Après l’hypnotique “Controlling Crowds”, une chanteuse au frêle gabarit fait son apparition sur scène : Lisa Mottram berce l’AB avec sa voix enfantine pour “Surrounde By Ghosts”. Un titre doux et lumineux à la fois, inondant de soleil une soirée jusque-là dominée par des ambiances sonores plutôt sombres et agitées. Toujours en sa présence, Archive enchaîne sur un titre sonnant presque comme un hymne pop-rock duquel se dégage une énergie réjouissante, portée par une mélodie qui nous rappelle le “Girl That Speaks No Words” d’Infadels. Archive offre donc une belle incartade apaisée et étincelante au cœur de son set avant de replonger dans un univers carrément troublé avec “Take My Head” et ses explosions de guitares qui semblent répondre aux paroles répétées en boucle par Lisa Mottram, uniquement soutenue par un synthé légèrement inquiétant et sévère. On continue ensuite avec “The Crown”, toujours issu du dernier album, qui nous emmène dans dans un trip sous haute-tension entre machines et chant résonnant comme un slogan de résistance.

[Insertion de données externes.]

(** * RSS-Extractor: a shallow embedding of the feed-discovery code

    The development follows the Python sources:
    - [utils.py]: [fetch_html], [is_rss_feed], [normalize_url],
      [normalize_feed_url], [normalize_feed_list], [detect_cms],
      [get_cms_feed_paths], [save_website_result], [save_batch_results];
    - [feed_finder.py]: [FeedFinder._check_feed], the probing strategies and
      [find_feeds];
    - [hub_parser.py]: [fetch_page], [discover_hub_pages],
      [looks_like_hub_page], [is_feed_url], [extract_title],
      [extract_title_from_url], [parse_feeds], [validate_feeds],
      [display_feeds], [is_hub_page_url];
    - [main.py]: [is_hub_page], [process_website], [process_all],
      [print_summary];
    - [csv_handler.py]: [read_websites].

    Modelling choices.
    - A Python [str] is a [string]; the characters are read as ASCII.
    - A call that may raise returns an [outcome]; code that talks to the
      network runs in the writer monad [io], whose log is the list of GET
      requests issued, in program order.
    - [asyncio.gather] returns its results in argument order, so the
      concurrent fan-out is modelled by running the tasks in list order.  The
      semaphore of [process_all] bounds how many sites run at once and changes
      no result; it is left out.  The semaphore of [validate_feeds] has a
      step relation of its own.  [process_all] appends results in order of
      completion; the model lists them in input order.
    - The table [rss_feeds] is a finite map from [website_url] to the
      nullable [feed_urls]; failures of the database are not modelled.
    - [urllib.parse.urlparse] is modelled after CPython 3.11.4+ / 3.12.  The
      validation of a bracketed host literal ([_check_bracketed_host], which
      rests on [re] and [ipaddress]) is a parameter.
    - BeautifulSoup and [urljoin] are parameters: the model only needs the
      list of [href]s a page carries.  [extract_title] reads an anchor
      through the accessors it calls, gathered in a record.
    - A function that prints returns what it prints: [display_feeds] its
      lines, [print_summary] its numbers.
    - [read_websites] is handed what the file system and [csv.DictReader]
      give: whether the file exists, and the rows or the exception raised
      while reading them. *)

From Stdlib Require Import Ascii String ZArith Lia.
From Stdlib Require Import DecimalString.
From stdpp Require Import gmap strings list sorting relations.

Idem avec “Enemy” qui pourrait avoir été récupéré dans la discographie la plus vénère de Radiohead tout en ayant subi un rude traitement accélérant le nombre de BPM.

Retour ensuite vers la lumière avec “The Empty Bottle” où le chant et la mélodie semblent nous porter vers des cieux radieux et apaisés avant une dernière plongée qui résonne comme un mauvais trip embrumé où les sons et murmures ricochent entre eux avant un énième final bien rock, agrémenté d’une ritournelle électronique légèrement inquiétante. La fin du concert a sonné avec l’incontournable “Again” qui vient clôturer un généreux set de deux heures. C’est dans sa version longue de quinze minutes que le titre est interprété, toujours porté par une prestation vocale de haut vol et rageuse, nécessaire pour exprimer toute la détresse des blessures et des heurts de l’amour.. Après un ultime cataclysme sonore, les dernières notes de la soirée s’évanouissent lentement dans une AB qui jubile pour la seconde fois d’affilée après une prestation de haut-vol et élégante, dense et sans concession, offrant des versions bien plus musclées et massives que leurs petites sœurs enregistrées en studio.